■ **Given records**:
*** Begin section ***

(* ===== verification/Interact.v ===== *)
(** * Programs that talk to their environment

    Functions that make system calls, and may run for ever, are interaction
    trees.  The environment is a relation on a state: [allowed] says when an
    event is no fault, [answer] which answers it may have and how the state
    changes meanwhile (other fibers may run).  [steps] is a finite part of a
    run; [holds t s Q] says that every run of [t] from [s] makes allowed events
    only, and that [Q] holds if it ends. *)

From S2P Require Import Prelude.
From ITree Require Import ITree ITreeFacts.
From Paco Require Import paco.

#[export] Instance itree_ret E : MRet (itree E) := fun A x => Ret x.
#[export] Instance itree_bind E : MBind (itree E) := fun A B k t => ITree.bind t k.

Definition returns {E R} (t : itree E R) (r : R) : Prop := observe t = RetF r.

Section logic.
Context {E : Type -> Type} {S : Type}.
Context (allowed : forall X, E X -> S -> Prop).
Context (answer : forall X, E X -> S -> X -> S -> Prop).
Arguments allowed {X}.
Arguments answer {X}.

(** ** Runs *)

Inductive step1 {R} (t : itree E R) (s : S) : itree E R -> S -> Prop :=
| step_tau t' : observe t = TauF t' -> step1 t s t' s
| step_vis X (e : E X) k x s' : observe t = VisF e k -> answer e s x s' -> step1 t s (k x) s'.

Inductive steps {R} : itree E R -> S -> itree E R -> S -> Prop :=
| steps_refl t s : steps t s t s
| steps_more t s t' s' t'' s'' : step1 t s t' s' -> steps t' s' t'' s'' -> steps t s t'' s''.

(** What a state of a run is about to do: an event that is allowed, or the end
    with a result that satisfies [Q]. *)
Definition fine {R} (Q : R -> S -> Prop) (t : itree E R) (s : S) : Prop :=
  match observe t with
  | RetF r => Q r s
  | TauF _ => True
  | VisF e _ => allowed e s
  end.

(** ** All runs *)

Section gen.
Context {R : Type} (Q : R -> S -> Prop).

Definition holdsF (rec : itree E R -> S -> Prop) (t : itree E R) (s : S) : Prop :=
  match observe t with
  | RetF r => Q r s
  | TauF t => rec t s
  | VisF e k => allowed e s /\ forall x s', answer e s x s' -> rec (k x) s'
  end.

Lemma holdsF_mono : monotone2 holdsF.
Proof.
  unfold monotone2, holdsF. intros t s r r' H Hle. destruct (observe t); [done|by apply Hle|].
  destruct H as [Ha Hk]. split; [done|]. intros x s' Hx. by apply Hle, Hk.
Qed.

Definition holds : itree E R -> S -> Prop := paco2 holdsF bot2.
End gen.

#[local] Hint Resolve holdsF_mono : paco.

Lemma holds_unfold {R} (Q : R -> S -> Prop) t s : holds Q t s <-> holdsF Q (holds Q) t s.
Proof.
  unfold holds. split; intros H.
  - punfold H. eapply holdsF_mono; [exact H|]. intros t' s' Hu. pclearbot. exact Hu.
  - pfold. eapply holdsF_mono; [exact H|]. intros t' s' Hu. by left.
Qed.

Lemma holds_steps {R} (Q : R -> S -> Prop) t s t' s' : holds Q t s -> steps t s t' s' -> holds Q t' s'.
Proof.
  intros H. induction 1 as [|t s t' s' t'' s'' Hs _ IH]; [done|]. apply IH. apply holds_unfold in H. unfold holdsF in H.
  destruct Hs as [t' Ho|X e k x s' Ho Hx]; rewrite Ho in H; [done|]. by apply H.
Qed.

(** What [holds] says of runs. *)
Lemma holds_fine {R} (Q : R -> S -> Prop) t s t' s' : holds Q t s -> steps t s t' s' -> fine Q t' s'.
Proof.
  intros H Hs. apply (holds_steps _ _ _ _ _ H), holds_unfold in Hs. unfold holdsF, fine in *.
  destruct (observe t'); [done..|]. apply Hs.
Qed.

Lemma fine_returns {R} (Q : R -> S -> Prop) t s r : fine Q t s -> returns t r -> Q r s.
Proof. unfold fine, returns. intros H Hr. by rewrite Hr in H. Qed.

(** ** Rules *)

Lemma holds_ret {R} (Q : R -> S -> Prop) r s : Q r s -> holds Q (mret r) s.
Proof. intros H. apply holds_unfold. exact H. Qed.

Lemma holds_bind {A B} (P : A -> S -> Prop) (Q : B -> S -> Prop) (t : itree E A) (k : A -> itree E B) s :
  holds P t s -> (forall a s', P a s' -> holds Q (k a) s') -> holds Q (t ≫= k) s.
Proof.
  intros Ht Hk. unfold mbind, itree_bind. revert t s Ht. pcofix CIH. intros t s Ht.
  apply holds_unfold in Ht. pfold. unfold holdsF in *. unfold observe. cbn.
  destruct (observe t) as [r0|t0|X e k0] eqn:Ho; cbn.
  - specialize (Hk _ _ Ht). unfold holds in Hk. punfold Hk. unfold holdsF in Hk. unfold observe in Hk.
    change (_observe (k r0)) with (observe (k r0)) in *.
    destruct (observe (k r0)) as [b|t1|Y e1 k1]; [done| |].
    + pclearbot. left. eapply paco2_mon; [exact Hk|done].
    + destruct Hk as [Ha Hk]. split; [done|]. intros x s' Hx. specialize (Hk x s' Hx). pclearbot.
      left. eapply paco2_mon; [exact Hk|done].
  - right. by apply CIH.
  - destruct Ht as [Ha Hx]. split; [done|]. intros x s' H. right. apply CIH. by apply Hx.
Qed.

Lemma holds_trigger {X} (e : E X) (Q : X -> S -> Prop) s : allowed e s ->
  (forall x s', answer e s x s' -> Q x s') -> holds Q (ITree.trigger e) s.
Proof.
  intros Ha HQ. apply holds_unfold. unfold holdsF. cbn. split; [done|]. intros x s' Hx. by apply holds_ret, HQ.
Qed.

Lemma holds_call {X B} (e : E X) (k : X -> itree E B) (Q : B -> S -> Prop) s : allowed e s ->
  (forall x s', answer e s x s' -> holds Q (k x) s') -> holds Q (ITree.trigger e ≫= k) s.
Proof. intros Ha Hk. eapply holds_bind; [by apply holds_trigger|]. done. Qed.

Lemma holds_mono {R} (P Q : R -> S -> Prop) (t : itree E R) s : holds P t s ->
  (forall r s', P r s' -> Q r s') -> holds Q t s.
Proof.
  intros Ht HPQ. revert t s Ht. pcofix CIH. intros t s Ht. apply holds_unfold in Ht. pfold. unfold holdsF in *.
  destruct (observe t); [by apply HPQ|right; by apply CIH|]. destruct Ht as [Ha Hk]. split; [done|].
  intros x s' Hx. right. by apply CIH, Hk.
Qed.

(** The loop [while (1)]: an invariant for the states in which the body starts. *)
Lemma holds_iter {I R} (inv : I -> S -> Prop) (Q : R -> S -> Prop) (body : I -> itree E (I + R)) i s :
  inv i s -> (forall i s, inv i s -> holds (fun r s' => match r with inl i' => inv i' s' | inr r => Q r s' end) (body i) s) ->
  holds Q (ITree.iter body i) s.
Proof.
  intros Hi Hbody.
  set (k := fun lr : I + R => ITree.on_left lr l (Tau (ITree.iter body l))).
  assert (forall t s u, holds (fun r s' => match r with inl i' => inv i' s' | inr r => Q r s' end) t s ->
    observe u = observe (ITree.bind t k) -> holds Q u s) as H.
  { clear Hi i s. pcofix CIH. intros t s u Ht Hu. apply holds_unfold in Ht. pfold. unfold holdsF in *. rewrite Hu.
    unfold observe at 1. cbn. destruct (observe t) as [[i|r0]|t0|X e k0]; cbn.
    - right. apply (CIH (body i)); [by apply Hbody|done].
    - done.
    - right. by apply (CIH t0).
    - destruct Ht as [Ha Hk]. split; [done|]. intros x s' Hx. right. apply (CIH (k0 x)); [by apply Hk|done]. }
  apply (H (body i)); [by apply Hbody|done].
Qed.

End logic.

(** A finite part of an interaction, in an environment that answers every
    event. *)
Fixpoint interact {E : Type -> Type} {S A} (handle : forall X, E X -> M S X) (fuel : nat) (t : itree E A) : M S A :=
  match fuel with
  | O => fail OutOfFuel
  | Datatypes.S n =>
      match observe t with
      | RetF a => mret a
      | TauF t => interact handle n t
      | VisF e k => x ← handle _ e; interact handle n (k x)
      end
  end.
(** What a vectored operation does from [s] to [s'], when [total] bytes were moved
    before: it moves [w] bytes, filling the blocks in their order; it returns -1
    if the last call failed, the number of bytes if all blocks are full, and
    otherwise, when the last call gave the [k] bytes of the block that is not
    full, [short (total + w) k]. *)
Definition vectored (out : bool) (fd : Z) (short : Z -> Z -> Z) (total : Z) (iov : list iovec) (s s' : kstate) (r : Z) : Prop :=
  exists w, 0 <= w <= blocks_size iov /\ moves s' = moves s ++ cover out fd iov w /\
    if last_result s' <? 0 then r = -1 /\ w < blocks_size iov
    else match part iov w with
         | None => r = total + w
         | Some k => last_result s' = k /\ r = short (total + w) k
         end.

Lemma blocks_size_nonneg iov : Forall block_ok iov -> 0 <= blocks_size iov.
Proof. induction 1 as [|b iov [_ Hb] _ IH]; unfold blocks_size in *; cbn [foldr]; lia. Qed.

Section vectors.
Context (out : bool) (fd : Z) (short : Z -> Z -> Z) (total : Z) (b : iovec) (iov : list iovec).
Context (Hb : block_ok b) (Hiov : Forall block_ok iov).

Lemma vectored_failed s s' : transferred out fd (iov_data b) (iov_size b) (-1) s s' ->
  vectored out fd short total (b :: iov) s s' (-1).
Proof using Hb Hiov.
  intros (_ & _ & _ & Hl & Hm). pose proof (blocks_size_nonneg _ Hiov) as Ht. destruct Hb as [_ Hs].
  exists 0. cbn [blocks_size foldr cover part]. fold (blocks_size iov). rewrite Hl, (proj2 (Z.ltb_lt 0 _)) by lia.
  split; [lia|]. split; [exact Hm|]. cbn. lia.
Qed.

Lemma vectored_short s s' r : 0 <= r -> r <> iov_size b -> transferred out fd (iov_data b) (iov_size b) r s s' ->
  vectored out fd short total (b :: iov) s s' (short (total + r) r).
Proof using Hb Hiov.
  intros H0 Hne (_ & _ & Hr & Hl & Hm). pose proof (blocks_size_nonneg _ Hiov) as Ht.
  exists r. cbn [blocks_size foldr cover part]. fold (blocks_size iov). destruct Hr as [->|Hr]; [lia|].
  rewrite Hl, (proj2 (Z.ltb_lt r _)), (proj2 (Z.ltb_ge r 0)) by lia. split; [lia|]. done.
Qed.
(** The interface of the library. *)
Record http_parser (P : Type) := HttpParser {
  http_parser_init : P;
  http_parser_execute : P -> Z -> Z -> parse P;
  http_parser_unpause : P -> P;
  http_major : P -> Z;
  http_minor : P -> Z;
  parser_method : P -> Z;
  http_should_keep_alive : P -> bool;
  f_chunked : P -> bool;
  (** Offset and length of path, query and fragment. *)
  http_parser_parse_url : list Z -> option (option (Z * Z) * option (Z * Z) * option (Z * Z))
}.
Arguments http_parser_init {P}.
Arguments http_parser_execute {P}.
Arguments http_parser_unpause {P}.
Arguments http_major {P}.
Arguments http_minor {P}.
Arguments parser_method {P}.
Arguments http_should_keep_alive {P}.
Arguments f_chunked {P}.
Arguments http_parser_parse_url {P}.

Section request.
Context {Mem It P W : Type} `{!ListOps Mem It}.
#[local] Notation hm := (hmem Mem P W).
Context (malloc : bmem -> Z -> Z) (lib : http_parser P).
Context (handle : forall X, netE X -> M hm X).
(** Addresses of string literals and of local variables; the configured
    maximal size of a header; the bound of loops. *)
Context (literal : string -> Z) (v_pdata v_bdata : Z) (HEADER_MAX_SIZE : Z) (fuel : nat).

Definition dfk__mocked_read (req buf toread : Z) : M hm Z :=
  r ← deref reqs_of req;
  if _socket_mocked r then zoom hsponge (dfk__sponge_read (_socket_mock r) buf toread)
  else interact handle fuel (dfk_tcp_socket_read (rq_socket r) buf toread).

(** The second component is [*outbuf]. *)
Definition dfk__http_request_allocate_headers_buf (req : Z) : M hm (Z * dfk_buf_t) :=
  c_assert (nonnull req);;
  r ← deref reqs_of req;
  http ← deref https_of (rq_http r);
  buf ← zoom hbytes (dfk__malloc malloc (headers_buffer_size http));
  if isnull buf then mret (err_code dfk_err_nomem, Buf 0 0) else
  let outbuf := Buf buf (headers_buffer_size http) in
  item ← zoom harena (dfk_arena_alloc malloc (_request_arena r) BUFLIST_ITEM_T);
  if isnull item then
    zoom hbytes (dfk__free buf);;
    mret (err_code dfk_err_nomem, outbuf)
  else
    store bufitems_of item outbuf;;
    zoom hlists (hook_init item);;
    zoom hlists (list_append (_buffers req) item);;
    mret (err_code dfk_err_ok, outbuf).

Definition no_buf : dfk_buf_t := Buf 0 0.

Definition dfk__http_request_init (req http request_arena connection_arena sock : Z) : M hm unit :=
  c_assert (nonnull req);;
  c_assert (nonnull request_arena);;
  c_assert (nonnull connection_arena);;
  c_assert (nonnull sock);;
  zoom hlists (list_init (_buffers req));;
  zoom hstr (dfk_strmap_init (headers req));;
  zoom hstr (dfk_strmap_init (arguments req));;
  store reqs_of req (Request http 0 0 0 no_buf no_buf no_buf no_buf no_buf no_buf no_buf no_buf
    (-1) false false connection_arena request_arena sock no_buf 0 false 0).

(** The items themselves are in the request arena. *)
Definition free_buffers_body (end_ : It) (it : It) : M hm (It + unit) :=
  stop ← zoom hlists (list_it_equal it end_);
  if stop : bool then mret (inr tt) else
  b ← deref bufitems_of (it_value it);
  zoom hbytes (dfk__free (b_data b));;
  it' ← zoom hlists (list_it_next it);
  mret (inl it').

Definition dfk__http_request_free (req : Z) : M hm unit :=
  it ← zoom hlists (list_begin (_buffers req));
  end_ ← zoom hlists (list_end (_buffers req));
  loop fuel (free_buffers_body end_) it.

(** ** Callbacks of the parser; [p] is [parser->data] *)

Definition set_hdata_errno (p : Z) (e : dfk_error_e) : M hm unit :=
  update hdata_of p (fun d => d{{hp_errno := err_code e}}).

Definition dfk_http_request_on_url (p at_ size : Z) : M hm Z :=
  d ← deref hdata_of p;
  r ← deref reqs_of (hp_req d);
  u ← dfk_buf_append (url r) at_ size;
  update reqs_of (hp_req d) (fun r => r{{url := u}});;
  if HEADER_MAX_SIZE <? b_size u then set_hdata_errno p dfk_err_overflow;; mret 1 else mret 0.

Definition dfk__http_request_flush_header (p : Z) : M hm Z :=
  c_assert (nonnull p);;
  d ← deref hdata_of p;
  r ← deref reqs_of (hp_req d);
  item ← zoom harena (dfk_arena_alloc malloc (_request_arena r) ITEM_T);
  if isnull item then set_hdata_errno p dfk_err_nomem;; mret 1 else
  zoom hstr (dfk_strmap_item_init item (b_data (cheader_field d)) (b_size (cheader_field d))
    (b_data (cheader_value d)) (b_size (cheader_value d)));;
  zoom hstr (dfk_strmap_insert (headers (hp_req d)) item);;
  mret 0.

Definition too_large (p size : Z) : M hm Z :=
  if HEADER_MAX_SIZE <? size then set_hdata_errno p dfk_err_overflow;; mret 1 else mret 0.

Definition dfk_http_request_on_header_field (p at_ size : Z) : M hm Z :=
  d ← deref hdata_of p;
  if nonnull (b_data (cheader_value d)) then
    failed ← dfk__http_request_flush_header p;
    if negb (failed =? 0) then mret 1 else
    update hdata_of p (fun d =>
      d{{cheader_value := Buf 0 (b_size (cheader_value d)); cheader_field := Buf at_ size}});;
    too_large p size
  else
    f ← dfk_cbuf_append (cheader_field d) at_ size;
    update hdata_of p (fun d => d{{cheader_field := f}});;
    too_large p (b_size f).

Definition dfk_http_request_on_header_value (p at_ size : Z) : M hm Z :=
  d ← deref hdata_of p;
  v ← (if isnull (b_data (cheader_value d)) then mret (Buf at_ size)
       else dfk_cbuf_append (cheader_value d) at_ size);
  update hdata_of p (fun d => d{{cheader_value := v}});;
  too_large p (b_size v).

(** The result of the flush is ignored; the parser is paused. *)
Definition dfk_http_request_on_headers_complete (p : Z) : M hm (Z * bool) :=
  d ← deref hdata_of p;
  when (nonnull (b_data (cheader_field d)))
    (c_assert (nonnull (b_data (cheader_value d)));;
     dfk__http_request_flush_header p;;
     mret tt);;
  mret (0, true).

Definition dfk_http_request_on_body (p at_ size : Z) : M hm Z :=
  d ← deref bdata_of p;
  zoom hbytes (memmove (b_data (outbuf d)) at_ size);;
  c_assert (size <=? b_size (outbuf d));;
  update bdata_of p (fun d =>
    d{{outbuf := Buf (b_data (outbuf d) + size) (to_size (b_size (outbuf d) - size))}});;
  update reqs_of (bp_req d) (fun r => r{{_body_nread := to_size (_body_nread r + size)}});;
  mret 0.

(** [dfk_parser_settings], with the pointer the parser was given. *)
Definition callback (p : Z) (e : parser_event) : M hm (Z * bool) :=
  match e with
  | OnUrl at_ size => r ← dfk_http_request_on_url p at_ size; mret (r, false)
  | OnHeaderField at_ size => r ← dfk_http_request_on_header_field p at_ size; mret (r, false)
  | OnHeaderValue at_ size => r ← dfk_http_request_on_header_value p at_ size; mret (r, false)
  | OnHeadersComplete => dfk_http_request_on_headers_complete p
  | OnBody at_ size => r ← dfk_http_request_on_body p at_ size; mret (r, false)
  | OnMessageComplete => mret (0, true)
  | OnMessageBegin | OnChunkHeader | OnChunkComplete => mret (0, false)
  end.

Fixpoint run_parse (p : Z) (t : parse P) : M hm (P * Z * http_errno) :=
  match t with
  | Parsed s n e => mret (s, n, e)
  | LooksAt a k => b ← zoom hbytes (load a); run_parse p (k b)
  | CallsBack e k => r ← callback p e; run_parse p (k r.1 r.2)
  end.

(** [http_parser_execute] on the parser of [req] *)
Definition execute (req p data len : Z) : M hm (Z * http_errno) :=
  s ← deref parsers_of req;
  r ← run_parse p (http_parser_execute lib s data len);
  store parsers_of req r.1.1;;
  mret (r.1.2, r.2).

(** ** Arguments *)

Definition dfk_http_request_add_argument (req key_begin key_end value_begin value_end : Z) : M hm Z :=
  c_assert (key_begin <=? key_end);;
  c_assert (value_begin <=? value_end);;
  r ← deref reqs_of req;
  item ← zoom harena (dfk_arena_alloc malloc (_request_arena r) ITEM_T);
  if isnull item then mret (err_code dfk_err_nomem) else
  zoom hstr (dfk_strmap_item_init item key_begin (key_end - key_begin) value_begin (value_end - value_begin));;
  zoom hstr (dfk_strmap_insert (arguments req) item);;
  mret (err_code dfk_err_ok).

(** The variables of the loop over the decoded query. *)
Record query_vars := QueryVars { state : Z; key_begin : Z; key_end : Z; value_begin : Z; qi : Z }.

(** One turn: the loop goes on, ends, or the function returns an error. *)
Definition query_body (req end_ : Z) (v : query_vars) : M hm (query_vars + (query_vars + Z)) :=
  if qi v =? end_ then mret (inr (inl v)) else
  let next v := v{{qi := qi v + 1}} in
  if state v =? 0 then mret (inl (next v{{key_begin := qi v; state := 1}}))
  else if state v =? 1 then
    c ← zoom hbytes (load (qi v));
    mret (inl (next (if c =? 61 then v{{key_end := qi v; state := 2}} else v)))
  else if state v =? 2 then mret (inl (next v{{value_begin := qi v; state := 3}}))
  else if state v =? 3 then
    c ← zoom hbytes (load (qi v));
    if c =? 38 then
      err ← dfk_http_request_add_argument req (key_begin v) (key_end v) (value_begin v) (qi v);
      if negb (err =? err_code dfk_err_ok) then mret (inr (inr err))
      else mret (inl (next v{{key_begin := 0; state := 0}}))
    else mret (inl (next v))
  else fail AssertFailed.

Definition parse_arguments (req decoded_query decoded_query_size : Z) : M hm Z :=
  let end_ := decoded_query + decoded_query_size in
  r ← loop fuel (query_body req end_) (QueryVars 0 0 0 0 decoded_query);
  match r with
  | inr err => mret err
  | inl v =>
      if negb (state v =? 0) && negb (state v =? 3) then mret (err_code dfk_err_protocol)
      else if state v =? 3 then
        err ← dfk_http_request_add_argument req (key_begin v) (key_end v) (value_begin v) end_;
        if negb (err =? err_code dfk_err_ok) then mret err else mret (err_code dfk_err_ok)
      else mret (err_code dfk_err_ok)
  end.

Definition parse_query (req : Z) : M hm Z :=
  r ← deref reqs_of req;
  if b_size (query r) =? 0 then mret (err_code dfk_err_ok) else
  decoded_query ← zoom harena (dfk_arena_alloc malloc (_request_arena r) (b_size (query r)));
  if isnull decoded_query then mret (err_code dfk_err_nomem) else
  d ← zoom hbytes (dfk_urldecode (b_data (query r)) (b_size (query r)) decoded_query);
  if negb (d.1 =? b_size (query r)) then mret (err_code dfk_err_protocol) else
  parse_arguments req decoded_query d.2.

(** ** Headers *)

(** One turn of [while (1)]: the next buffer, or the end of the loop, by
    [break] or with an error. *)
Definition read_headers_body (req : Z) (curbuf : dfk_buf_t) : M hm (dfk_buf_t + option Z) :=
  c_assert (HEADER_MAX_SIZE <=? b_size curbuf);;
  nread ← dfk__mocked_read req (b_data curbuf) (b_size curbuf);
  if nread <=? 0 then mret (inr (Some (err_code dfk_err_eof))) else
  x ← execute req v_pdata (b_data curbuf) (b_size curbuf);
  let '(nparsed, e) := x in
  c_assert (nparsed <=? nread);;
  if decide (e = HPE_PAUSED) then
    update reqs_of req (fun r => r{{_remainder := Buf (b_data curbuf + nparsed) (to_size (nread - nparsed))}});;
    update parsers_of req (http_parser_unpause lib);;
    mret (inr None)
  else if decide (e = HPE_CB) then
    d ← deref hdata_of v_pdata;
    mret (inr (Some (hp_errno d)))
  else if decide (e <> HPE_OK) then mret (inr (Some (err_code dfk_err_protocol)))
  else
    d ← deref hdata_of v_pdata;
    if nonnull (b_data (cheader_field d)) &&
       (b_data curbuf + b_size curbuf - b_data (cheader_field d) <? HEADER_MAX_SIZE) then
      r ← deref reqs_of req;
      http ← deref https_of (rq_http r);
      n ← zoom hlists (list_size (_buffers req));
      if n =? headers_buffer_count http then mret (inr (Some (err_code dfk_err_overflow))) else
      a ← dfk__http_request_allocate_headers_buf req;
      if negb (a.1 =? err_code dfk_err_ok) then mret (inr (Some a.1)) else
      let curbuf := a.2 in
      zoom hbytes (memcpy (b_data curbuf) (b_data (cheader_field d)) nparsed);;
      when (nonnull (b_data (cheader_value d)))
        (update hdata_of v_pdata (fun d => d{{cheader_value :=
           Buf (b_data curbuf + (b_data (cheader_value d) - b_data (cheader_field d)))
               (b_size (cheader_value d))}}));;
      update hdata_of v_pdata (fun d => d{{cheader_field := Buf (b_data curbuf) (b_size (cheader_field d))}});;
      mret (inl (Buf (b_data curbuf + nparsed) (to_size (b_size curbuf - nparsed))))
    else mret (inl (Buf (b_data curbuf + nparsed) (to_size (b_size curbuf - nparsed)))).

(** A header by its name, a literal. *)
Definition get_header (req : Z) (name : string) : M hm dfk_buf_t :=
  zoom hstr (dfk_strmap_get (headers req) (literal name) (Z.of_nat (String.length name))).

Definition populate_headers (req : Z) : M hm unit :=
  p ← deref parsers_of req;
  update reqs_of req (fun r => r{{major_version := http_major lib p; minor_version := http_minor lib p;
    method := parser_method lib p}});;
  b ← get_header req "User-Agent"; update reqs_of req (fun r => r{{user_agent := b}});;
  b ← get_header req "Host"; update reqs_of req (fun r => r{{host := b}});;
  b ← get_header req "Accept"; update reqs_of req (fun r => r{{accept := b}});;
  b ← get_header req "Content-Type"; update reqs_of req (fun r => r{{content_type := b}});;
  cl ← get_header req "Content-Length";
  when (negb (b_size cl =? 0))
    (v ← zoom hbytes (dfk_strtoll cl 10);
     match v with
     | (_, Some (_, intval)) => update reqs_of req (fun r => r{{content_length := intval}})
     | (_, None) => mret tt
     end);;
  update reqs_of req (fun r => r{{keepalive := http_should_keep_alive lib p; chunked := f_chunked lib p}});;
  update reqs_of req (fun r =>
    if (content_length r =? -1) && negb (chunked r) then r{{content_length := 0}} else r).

*** End section ***

Using the records above, restate word for word the lines from the one with "Context (malloc : bmem" through the one with "else interact handle", both included.

Context (malloc : bmem -> Z -> Z) (lib : http_parser P).
Context (handle : forall X, netE X -> M hm X).
(** Addresses of string literals and of local variables; the configured
    maximal size of a header; the bound of loops. *)
Context (literal : string -> Z) (v_pdata v_bdata : Z) (HEADER_MAX_SIZE : Z) (fuel : nat).

Definition dfk__mocked_read (req buf toread : Z) : M hm Z :=
  r ← deref reqs_of req;
  if _socket_mocked r then zoom hsponge (dfk__sponge_read (_socket_mock r) buf toread)
  else interact handle fuel (dfk_tcp_socket_read (rq_socket r) buf toread).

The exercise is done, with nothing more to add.